Borough Manager Justin Keller said the memorandum of understanding adopted Monday requires SEP-1 to pay a $5 fee per truck, which he estimated will generate $90,000 to $100,000 a year to be added to the street maintenance budget.
Part of the agreement also calls for SEP-1 to conduct a traffic study of the impact its project will have on the Route 422 Armand Hammer Boulevard interchange.
But the agreement also foresees a time when that truck traffic will use another Route 422 interchange.
Under the terms of the agreement, SEP-1 will contribute $625,000 toward the cost of extending Keystone
Boulevard through West Pottsgrove to its long-planned connection to the Grosstown Road interchange with Route 422.
The cost of that extension is currently estimated at about $5.2 million.
The SEP-1 contribution will be used to leverage grant funding to pay for that extension.
“This will provide us with a match for grant applications and its important because granting agencies really like to see that developers have some skin in the game,” Keller said.

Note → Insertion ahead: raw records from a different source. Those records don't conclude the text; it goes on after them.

(** X3.  [load_le32] and [store_le32] behave alike on hosts of either
    byte order: a load returns the little-endian value of the four
    bytes, a 32-bit value that was stored is read back, and four bytes
    that were loaded are stored again as they were. *)
Theorem le32_round_trip (host1 host2 : bool) (v : Z) (bs : list byte) :
  0 <= v < 2 ^ 32 -> length bs = 4%nat ->
  load_le32_on host2 bs = le_value bs /\
  load_le32_on host2 (store_le32_on host1 v) = v /\
  store_le32_on host1 (load_le32_on host2 bs) = bs.
Proof.
  intros Hv Hlen.
  rewrite !store_le32_host_independent, !load_le32_host_independent.
  split; [|split].
  - destruct bs as [|b0 [|b1 [|b2 [|b3 [|b4 bs]]]]]; try discriminate Hlen.
    reflexivity.
  - apply load_store_le32. exact Hv.
  - apply store_load_le32. exact Hlen.
Qed.

Lemma le32_round_trip_witness :
  (0 <= 0x01234567 < 2 ^ 32 /\ length [x01; x02; x03; x04] = 4%nat) /\
  load_le32_on true [x01; x02; x03; x04] = 0x04030201 /\
  store_le32_on true 0x01234567 = [x67; x45; x23; x01].
Proof.
  assert (Hv : 0 <= 0x01234567 < 2 ^ 32) by lia.
  assert (Hb : length [x01; x02; x03; x04] = 4%nat) by reflexivity.
  split; [split; assumption|]. split; [|vm_compute; reflexivity].
  rewrite (proj1 (le32_round_trip true true _ _ Hv Hb)). reflexivity.
Defined.

End EndianExtras.

(* ===================================================================== *)
(** ** blake2b_portable.cpp: the rotation *)
(* ===================================================================== *)

Module RotationExtras.

(** X4.  For a 64-bit word and a distance n in 1..63, [rotr64] is the
    cyclic rotation: the result is a 64-bit word whose bit i is bit
    (i + n) mod 64 of the argument, and rotating on by 64 - n gives the
    word back. *)
Theorem rotr64_is_a_rotation (x n : Z) :
  in_u64 x -> 0 < n < 64 ->
  in_u64 (rotr64 x n) /\
  (forall i, 0 <= i < 64 ->
     Z.testbit (rotr64 x n) i = Z.testbit x ((i + n) mod 64)) /\
  rotr64 (rotr64 x n) (64 - n) = x.
Proof.
  intros Hx Hn.
  assert (Hr : in_u64 (rotr64 x n)).
  { destruct (CompressClaims.rotr64_is_rotr x n Hx Hn) as [-> H]. exact H. }
  split; [exact Hr|]. split.
  - intros i Hi. apply CompressClaims.rotr_testbit; assumption.
  - assert (Hr2 : in_u64 (rotr64 (rotr64 x n) (64 - n))).
    { destruct (CompressClaims.rotr64_is_rotr (rotr64 x n) (64 - n) Hr
                  ltac:(lia)) as [-> H]. exact H. }
    assert (Habove : forall y j, in_u64 y -> 64 <= j -> Z.testbit y j = false).
    { intros y j Hy Hj. unfold in_u64, two64 in Hy.
      destruct (Z.eq_dec y 0) as [->|Hy0]; [apply Z.bits_0|].
      apply Z.bits_above_log2; [lia|].
      assert (Z.log2 y < 64) by (apply Z.log2_lt_pow2; lia). lia. }
    apply Z.bits_inj'. intros i Hi.
    destruct (Z_lt_ge_dec i 64) as [Hlt|Hge].
    + rewrite CompressClaims.rotr_testbit by (try assumption; lia).
      rewrite CompressClaims.rotr_testbit
        by (try assumption; try lia; apply Z.mod_pos_bound; lia).
      f_equal. rewrite Z.add_mod_idemp_l by lia.
      replace (i + (64 - n) + n) with (i + 1 * 64) by lia.
      rewrite Z.mod_add by lia. apply Z.mod_small. lia.
    + rewrite !Habove by (try assumption; lia). reflexivity.
Qed.

Lemma rotr64_is_a_rotation_witness :
  (in_u64 0x0123456789ABCDEF /\ 0 < 24 < 64) /\
  rotr64 0x0123456789ABCDEF 24 = 0xABCDEF0123456789 /\
  rotr64 (rotr64 0x0123456789ABCDEF 24) (64 - 24) = 0x0123456789ABCDEF.
Proof.
  assert (Hx : in_u64 0x0123456789ABCDEF) by (unfold in_u64, two64; lia).
  assert (Hn : 0 < 24 < 64) by lia.
  split; [split; assumption|]. split; [vm_compute; reflexivity|].
  exact (proj2 (proj2 (rotr64_is_a_rotation _ _ Hx Hn))).
Defined.

End RotationExtras.

(* ===================================================================== *)
(** ** secure_zero.cpp and the big-endian store of pbkdf2.cpp *)
(* ===================================================================== *)

Module SmallExtras.

(** X5.  [tinyblake_secure_zero] on a region of at least [len] bytes
    clears exactly the first [len] bytes: they read zero afterwards, the
    bytes behind them and the size of the region are as before, and a
    second call changes nothing.  A null pointer stays null. *)
Theorem secure_zero_clears_exactly (p : list byte) (len : nat) :
  (len <= length p)%nat ->
  tinyblake_secure_zero (Some p) len = Some (zeros len ++ skipn len p) /\
  length (zeros len ++ skipn len p) = length p /\
  tinyblake_secure_zero (tinyblake_secure_zero (Some p) len) len
  = tinyblake_secure_zero (Some p) len /\
  tinyblake_secure_zero None len = None.
Proof.
  intros Hlen.
  assert (Hz : forall q, (len <= length q)%nat ->
             tinyblake_secure_zero (Some q) len
             = Some (zeros len ++ skipn len q)).
  { intros q Hq. unfold tinyblake_secure_zero.
    destruct (Nat.eqb_spec len 0) as [->|Hne]; [reflexivity|].
    rewrite memset_spec by lia. reflexivity. }
  assert (Hl : length (zeros len ++ skipn len p) = length p).
  { rewrite length_app, zeros_length, length_skipn. lia. }
  split; [apply Hz; exact Hlen|]. split; [exact Hl|]. split; [|reflexivity].
  rewrite (Hz p Hlen). rewrite Hz by lia. f_equal. f_equal.
  rewrite skipn_app, zeros_length.
  rewrite skipn_zeros. replace (len - len)%nat with 0%nat by lia.
  reflexivity.
Qed.

Lemma secure_zero_clears_exactly_witness :
  (2 <= length [x61; x62; x63])%nat /\
  tinyblake_secure_zero (Some [x61; x62; x63]) 2 = Some [x00; x00; x63].
Proof.
  assert (H : (2 <= length [x61; x62; x63])%nat) by (cbn; lia).
  split; [exact H|].
  rewrite (proj1 (secure_zero_clears_exactly _ _ H)). reflexivity.
Defined.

He said it is the intention of the joint PottstownWest Pottsgrove committee that will oversee planning for the project, to ask for similar contributions from other developers of properties along Keystone Boulevard.
That committee, called the KEEP Committee, was set up under the KEEP plan for Keystone Boulevard, a joint plan between the borough and West Pottsgrove Township that has been seven years in the making.
KEEP stands for Keystone Employment and Economic Plan.
The plan seeks to attract light industrial, office and residential uses to the 255 acres along the
Schuylkill River in both municipalities, and thus to help fund the extension of Keystone Boulevard to the Grosstown Road interchange with Route 422.
Keller said this proposal is the first to come in under the umbrella of that plan.
“We’re delighted Terry and his team decided to ‘Pick Pottstown’ for this enterprise,” said Keller, invoking the borough’s marketing slogan.